Our prospective open-labeled study analyzed the role of bone marrow LSC as a follow-up parameter in terms of engraftment and relapse prevention after alloHSCT with NMA conditioning. We could show that early reduction of immunosuppression could increase the LSC and subsequently prevent hematologic relapse in 20% of patients.

The efficient management of patients following NMA alloHSCT requires close monitoring of donor chimerism and adjustment of immunosuppression as necessary to maintain donor chimerism and the graft-vs.-tumor effect while avoiding reemergence of the leukemic clone or debilitating GvHD [5]. The current Criteria of American Society of Transplantation and Cellular Therapy recommend the determination of chimerism in the clinical routine on day +30, +90, +180 and 1 year after alloHSCT [6].

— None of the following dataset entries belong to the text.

(** * SLCSP: second lowest cost Silver plan per ZIP code

    A shallow embedding of [src/index.js] and the properties of its
    specification.  The program reads three CSV files through the
    [csv-parser] package, builds two indexes held in JavaScript objects and
    [Set]s, resolves one rate per requested ZIP code and writes the answers
    with [fs.writeFileSync].

    The file is organised as the program is:
    - [JSNumber]: the values of the JavaScript Number type and the built-in
      operations the program calls on them ([parseInt], [parseFloat],
      subtraction, [Number.prototype.toFixed]);
    - [JSSet], [JSArray], [JSObject]: [Set] with its insertion order,
      [Array.prototype.sort], and ordinary objects used as dictionaries,
      with the own property order of [Object.entries] and the members
      inherited from [Object.prototype];
    - the run-time environment: the row streams of the three input files,
      the output file, the console, and how a computation ends;
    - the functions of [index.js], under their own names;
    - the properties, the claims of the specification [C1] to [C10], and
      further properties of the functions [X1] to [X23]. *)

From Stdlib Require Import ZArith Ascii String List Bool Lia.
From stdpp Require Import base decidable option list sorting gmap strings.

Local Open Scope Z_scope.

(** ** JavaScript numbers *)

Module JSNumber.

(** A Number is an IEEE 754 binary64 value.  Every finite binary64 value is
    an integer multiple of the smallest subnormal [2^-1074], so a finite
    value is kept as that integer: [Fin k] stands for [k * 2^-1074].  The
    representation of a value is unique, the order of the values is the
    order of [Z], and [Fin 0] is [+0]. *)
Inductive number : Type :=
  | NaN
  | Inf (neg : bool)
  | NegZero
  | Fin (k : Z).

Bornäuser et al. showed that a decrease of CD34+ donor chimerism to levels <80% leads to hematologic relapse within a median time of 61 days, thus making further intervention necessary [7].

In our study 5/20 patients developed a severe GvHD (grade ≥3) after reduction of immunosuppression, limiting them for further interventions, especially donor lymphocyte infusions (DLI).

The treatment with DLI may induce remission rates ranging from 20 to 80% in patients with hematologic relapse after alloHSCT for AML or CML [8]. However, DLI cannot be applied in patients with GvHD or in those whose donors are not willing or eligible for successive DLI donation. Furthermore, the time needed to produce DLI can be a limiting factor for imminent treatment, further underlining the utility of LSC-triggered reduction of immunosuppression.

Alternatively, in AML and MDS patients with decrease of CD34+ chimerism in peripheral blood to <80% and absence of hematological relapse, the application of 5-azacitidine was able to prevent relapse in 80% patients [9].

The use of LSC as measurable residual disease (MRD) marker for post-transplant monitoring can lead to even earlier interventions with the possibility of better outcomes. In the recently published RELAZA2 trial of 60 patients who developed MRD 24 months after alloHSCT, 46% were relapse free and alive 12 months after application of 5-azacitidine [10]. This raises the question if it is possible to identify the population of patients who can be rescued from imminent hematological relapse without the use of hypomethylating therapies especially if DLI are not available.

Furthermore, many other factors implicate an early relapse. Our group emphasized the prognostic value of Wilms Tumor gene 1 (WT1) in combination with CD34+ bone marrow chimerism in a retrospective analysis of 88 transplanted patients with AML and MDS. CD34+ sorted LSC together with the assessment of WT1 transcripts from peripheral blood can provide an accurate indication of impending relapse [11]. Rautenberg et al. reported on negative prognostic impact of WT1 status prior to alloHSCT [12]. Unfortunately the determinations of WT1 are complex, expensive and not universally applicable tools.

In this trial we evaluated the chimerism-driven early reduction or termination of immunosuppression prior to development of hematologic relapse in patients undergoing alloHSCT after NMA conditioning. Limited to the intervention on only 20 patients, we conclude that the reduction of immunosuppression is safe and was able to prevent the hematological relapse in 20% of cases. However, this approach needs to be combined with other interventions like DLI, hypomethylating agents, or targeted therapies.